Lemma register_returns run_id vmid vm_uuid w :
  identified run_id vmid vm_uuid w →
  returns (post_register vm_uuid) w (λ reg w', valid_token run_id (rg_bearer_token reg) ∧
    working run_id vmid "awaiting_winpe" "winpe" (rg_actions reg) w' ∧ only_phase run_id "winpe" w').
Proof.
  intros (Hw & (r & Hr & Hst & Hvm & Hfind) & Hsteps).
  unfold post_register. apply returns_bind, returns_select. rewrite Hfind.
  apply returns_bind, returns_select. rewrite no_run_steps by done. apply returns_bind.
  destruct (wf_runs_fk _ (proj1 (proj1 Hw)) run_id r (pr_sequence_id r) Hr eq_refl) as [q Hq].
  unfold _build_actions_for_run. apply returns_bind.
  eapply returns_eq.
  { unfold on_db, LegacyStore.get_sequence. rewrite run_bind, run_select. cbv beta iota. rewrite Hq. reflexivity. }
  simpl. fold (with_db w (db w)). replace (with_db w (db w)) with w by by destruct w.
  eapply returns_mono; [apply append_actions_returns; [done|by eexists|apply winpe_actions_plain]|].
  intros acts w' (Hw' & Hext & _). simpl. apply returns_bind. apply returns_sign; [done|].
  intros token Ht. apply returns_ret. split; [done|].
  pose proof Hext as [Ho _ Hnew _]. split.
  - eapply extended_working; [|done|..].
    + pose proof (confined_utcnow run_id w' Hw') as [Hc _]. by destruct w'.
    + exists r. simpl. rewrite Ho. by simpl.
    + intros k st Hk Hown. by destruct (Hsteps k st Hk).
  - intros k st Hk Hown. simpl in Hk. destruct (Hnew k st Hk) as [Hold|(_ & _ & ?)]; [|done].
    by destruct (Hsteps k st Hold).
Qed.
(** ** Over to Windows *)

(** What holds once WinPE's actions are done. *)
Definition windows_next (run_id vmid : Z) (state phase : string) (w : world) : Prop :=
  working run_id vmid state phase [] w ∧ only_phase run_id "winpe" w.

_Work required:_
Would you please copy, word for word, everything above from the line containing "intros acts w'" down to the line containing "by destruct w'.", those two lines included?

_Expected answer:_
  intros acts w' (Hw' & Hext & _). simpl. apply returns_bind. apply returns_sign; [done|].
  intros token Ht. apply returns_ret. split; [done|].
  pose proof Hext as [Ho _ Hnew _]. split.
  - eapply extended_working; [|done|..].
    + pose proof (confined_utcnow run_id w' Hw') as [Hc _]. by destruct w'.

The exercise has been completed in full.